[Dataset entries]
•••••
Lemma OnBuildConnectionLogFinished_exact_witness :
  ∃ s', OnBuildConnectionLogFinished [Sample.waiting] (30 * second)
    (Sample.mgr (Sample.conn (Some (29 * second)))) = (Ok tt, s') ∧ ¬ holds s' Sample.key 1.
Proof.
  destruct (OnBuildConnectionLogFinished_exact [Sample.waiting]
    (30 * second) (Sample.mgr (Sample.conn (Some (29 * second)))) Sample.waiting_lawful
    (Sample.mgr_inv _)) as (s' & Hrun & _ & _ & _ & H).
  exists s'. split; [exact Hrun|].
  destruct (H Sample.key 1%positive (Sample.conn (Some (29 * second)))) as [_ H2];
    [reflexivity|reflexivity|].
  apply H2; [by left|]. exists (29 * second). split; [reflexivity|]. vm_compute. reflexivity.
Defined.

(** ** Downgraded protocols *)

Definition protocol_of (c : ConnectionInfo) : option ProtocolType := Protocol <$> RPCConnection c.

Section downgrade.
Context `{RangeOrder} {M C CM AM PB L : Type}.
Context `{!EbpfMap Z Z M} `{!ExpiringCache Z ProcessVerdict C} `{!ConcurrentMap positive CM}.
Context `{!EbpfMap Z ActiveConnection AM} `{!ExpiringCache string bool PB}.
Context (flushListeners : list (FlusherListener L)).
Context (hostAddresses : gset string) (query : IPTuple → option (list Con)).
Notation Mgr := (Manager M C CM AM PB L).

Lemma attaches_protocol c c' : attaches c c' → protocol_of c' = protocol_of c.
Proof. unfold protocol_of. intros [|rpc a Hr]; [done|]. simpl. by rewrite Hr. Qed.

Lemma notifyFlush_protocol now ev ref c ls (s : Mgr) :
  Forall LawfulListener ls → heap s !! ref = Some c →
  wp (notifyFlush now ev ref ls)
    (λ _ s', ∃ c', heap s' !! ref = Some c' ∧ protocol_of c' = protocol_of c) s.
Proof.
  intros Hl. revert c s. induction Hl as [|f ls Hf _ IH]; intros c s Hc; simpl.
  { wp_steps. by exists c. }
  apply wp_bind. eapply wp_mono; [by eapply wp_run_listener; [|intros; apply ready_attaches]|].
  intros resolved s1 (_ & _ & H1). apply wp_bind. eapply wp_deref; [done|]. apply wp_bind.
  eapply wp_mono; [apply maybe_stats_touches|]. intros _ s2 [_ K2]. rewrite <- K2 in H1.
  eapply wp_mono; [by eapply IH|]. intros ? s3 (c' & Hc' & Hp). exists c'. split; [done|].
  rewrite Hp. apply attaches_protocol, ready_attaches.
Qed.

Lemma Skip_breaks now conID ranID ref (s : Mgr) :
  manager_inv s → holds s (connectionKey conID ranID) ref →
  wp (SkipAllDataAnalyzeAndDowngradeProtocol now conID ranID)
    (λ _ s', manager_inv s' ∧ ∃ c, heap s' !! ref = Some c ∧ ProtocolBreak c = true) s.
Proof.
  intros Hinv Hk. destruct (inv_refs _ Hinv _ ref Hk) as (c & Hc & _).
  unfold SkipAllDataAnalyzeAndDowngradeProtocol. wp_step. wp_step. rewrite cm_Get_spec.
  unfold holds in Hk. rewrite Hk. apply wp_bind, wp_bind, (wp_deref _ c); [done|].
  unfold assign. wp_step. eapply wp_mono; [apply skipDataUpload_quiet|].
  intros ? s1 (He & _). assert (Hev : conn_evolves c (set_protocolBreak true c)).
  { split; try done. intros r Hr. by exists r. }
  assert (He' : evolves s s1) by (etrans; [by eapply assign_evolves|exact He]).
  split; [by apply He'|].
  destruct (e_heap _ _ He ref (set_protocolBreak true c)) as (c1 & Hc1 & Hev1).
  { apply lookup_insert_eq. }
  exists c1. split; [done|]. by apply (ev_break _ _ Hev1).
Qed.

Lemma Find_detail_broken now ref (e : SocketDetailEvent) (s : Mgr) c :
  Forall LawfulListener flushListeners → manager_inv s →
  holds s (connectionKey (detail_ConnectionID e) (detail_RandomID e)) ref →
  heap s !! ref = Some c → ProtocolBreak c = true →
  wp (Find flushListeners hostAddresses query now (DetailEvent e))
    (λ o s', o = Some ref ∧ ∃ c', heap s' !! ref = Some c' ∧
       protocol_of c' = Some ProtocolType_TCP) s.
Proof.
  intros Hl Hinv Hk Hc Hb. destruct (inv_refs _ Hinv _ ref Hk) as (c' & Hc' & _ & [rpc Hrpc]).
  rewrite Hc in Hc'. simplify_eq. unfold Find. wp_step. wp_step. rewrite cm_Get_spec. simpl.
  unfold holds in Hk. rewrite Hk. apply wp_bind. unfold connectionPostHandle.
  apply wp_bind, (wp_deref _ c'); [done|]. apply wp_bind, wp_bind, (wp_must _ rpc); [done|].
  unfold assign. wp_step.
  eapply wp_mono; [eapply notifyFlush_protocol; [done|apply lookup_insert_eq]|].
  intros ? s3 (c3 & Hc3 & Hp3). wp_steps. split; [done|]. exists c3. split; [done|].
  rewrite Hp3. unfold protocol_of, detailProtocol. simpl. rewrite Hb. simpl.
  case_bool_decide as Hp; [done|]. by destruct (Protocol rpc).
Qed.

(** A downgrade is permanent.  After the analysis of a connection is given up,
    whatever operations follow, as long as the manager still holds the connection
    every detail event leaves it with the plain TCP protocol. *)
Theorem downgrade_is_permanent grace t0 now conID ranID ref (s : Mgr) (ops : list (Z * op M C L))
    (e : SocketDetailEvent) :
  Forall LawfulListener flushListeners → manager_inv s →
  holds s (connectionKey conID ranID) ref →
  detail_ConnectionID e = conID → detail_RandomID e = ranID →
  ∃ s1 s2, SkipAllDataAnalyzeAndDowngradeProtocol t0 conID ranID s = (Ok tt, s1) ∧
    run flushListeners grace hostAddresses query ops s1 = (Ok tt, s2) ∧
    (holds s2 (connectionKey conID ranID) ref →
     ∃ s3 c, Find flushListeners hostAddresses query now (DetailEvent e) s2 = (Ok (Some ref), s3) ∧
       heap s3 !! ref = Some c ∧ protocol_of c = Some ProtocolType_TCP).
Proof.
  intros Hl Hinv Hk <- <-. pose proof (Skip_breaks t0 _ _ ref s Hinv Hk) as Hs.
  apply wp_run in Hs as ([] & s1 & Hskip & Hinv1 & c1 & Hc1 & Hb1). exists s1.
  pose proof (run_spec flushListeners grace hostAddresses query Hl ops s1 Hinv1) as Hr.
  apply wp_run in Hr as ([] & s2 & Hrun & He). exists s2. split_and!; [done|done|]. intros Hk2.
  destruct (e_heap _ _ He _ _ Hc1) as (c2 & Hc2 & Hev).
  pose proof (Find_detail_broken now ref e s2 c2 Hl (e_inv _ _ He Hinv1) Hk2 Hc2
    (ev_break _ _ Hev Hb1)) as Hf.
  apply wp_run in Hf as (o & s3 & Hfind & -> & c3 & Hc3 & Hp). by exists s3, c3.
Qed.
End downgrade.

(** A detail event of the sample connection. *)
Definition sample_detail : SocketDetailEvent :=
  MkSocketDetailEvent (7 * 2 ^ 32 + 3) 5 0 0 0 0 0 0 0 0 0 0 0 0 0 0 0 0 0 0 0 0 0 0 0 1 1.

Lemma downgrade_is_permanent_witness :
  ∃ s1 s2, SkipAllDataAnalyzeAndDowngradeProtocol 0 (7 * 2 ^ 32 + 3) 5 (Sample.mgr (Sample.conn None))
      = (Ok tt, s1) ∧
    run [Sample.waiting] (20 * second) ∅ (λ _, None)
      [(second, OpFind (DetailEvent sample_detail)); (2 * second, OpFinish)] s1 = (Ok tt, s2) ∧
    (holds s2 Sample.key 1 →
     ∃ s3 c, Find [Sample.waiting] ∅ (λ _, None) (3 * second) (DetailEvent sample_detail) s2
         = (Ok (Some 1%positive), s3) ∧
       heap s3 !! 1%positive = Some c ∧ protocol_of c = Some ProtocolType_TCP).
Proof.
  apply downgrade_is_permanent;
    [apply Sample.waiting_lawful|apply Sample.mgr_inv|reflexivity|reflexivity|reflexivity].
Defined.

(** ** Statistics of unresolved remotes *)

Definition occurrences (x : string) (l : list string) : Z := Z.of_nat (length (filter (x =.) l)).

(** The report entry of an unresolved pair. *)
Definition pair_key (e : string * string) : string := fst e +:+ " " +:+ snd e.

Definition recordAll (s : ResolveStats) (l : list (string * string)) : ResolveStats :=
  foldl (λ s e, recordUnresolvedRemote (fst e) (snd e) s) s l.

Lemma occurrences_snoc x y l :
  occurrences x (l ++ [y]) = occurrences x l + (if decide (x = y) then 1 else 0).
Proof.
  unfold occurrences. rewrite filter_app, length_app.
  case_decide; [rewrite filter_cons_True by done|rewrite filter_cons_False by done];
    rewrite filter_nil; simpl; lia.
Qed.

Record stats_exact (n : Z) (l : list (string * string)) (s : ResolveStats) : Prop := {
  se_count : unresolvedRemoteCount s = n + Z.of_nat (length l);
  se_reasons r : default 0 (unresolvedByReason s !! r) = occurrences r l.*1;
  se_bound : (base.size (unresolvedRemotes s) ≤ unresolvedRemoteMaxTrack)%nat;
  se_small : (base.size (unresolvedRemotes s) ≤ length l)%nat;
  se_pairs k : 0 ≤ default 0 (unresolvedRemotes s !! k) ≤ occurrences k (pair_key <$> l);
  se_exact k : (length l ≤ unresolvedRemoteMaxTrack)%nat →
    default 0 (unresolvedRemotes s !! k) = occurrences k (pair_key <$> l)
}.

#[local] Opaque unresolvedRemoteMaxTrack.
•••••
WHAT THE TASK ASKS: Every line from the line containing "every detail event" through the line containing "apply wp_run in Hs" in the records above must be retyped exactly. Leave out the rest.

REPLY:
    every detail event leaves it with the plain TCP protocol. *)
Theorem downgrade_is_permanent grace t0 now conID ranID ref (s : Mgr) (ops : list (Z * op M C L))
    (e : SocketDetailEvent) :
  Forall LawfulListener flushListeners → manager_inv s →
  holds s (connectionKey conID ranID) ref →
  detail_ConnectionID e = conID → detail_RandomID e = ranID →
  ∃ s1 s2, SkipAllDataAnalyzeAndDowngradeProtocol t0 conID ranID s = (Ok tt, s1) ∧
    run flushListeners grace hostAddresses query ops s1 = (Ok tt, s2) ∧
    (holds s2 (connectionKey conID ranID) ref →
     ∃ s3 c, Find flushListeners hostAddresses query now (DetailEvent e) s2 = (Ok (Some ref), s3) ∧
       heap s3 !! ref = Some c ∧ protocol_of c = Some ProtocolType_TCP).
Proof.
  intros Hl Hinv Hk <- <-. pose proof (Skip_breaks t0 _ _ ref s Hinv Hk) as Hs.
  apply wp_run in Hs as ([] & s1 & Hskip & Hinv1 & c1 & Hc1 & Hb1). exists s1.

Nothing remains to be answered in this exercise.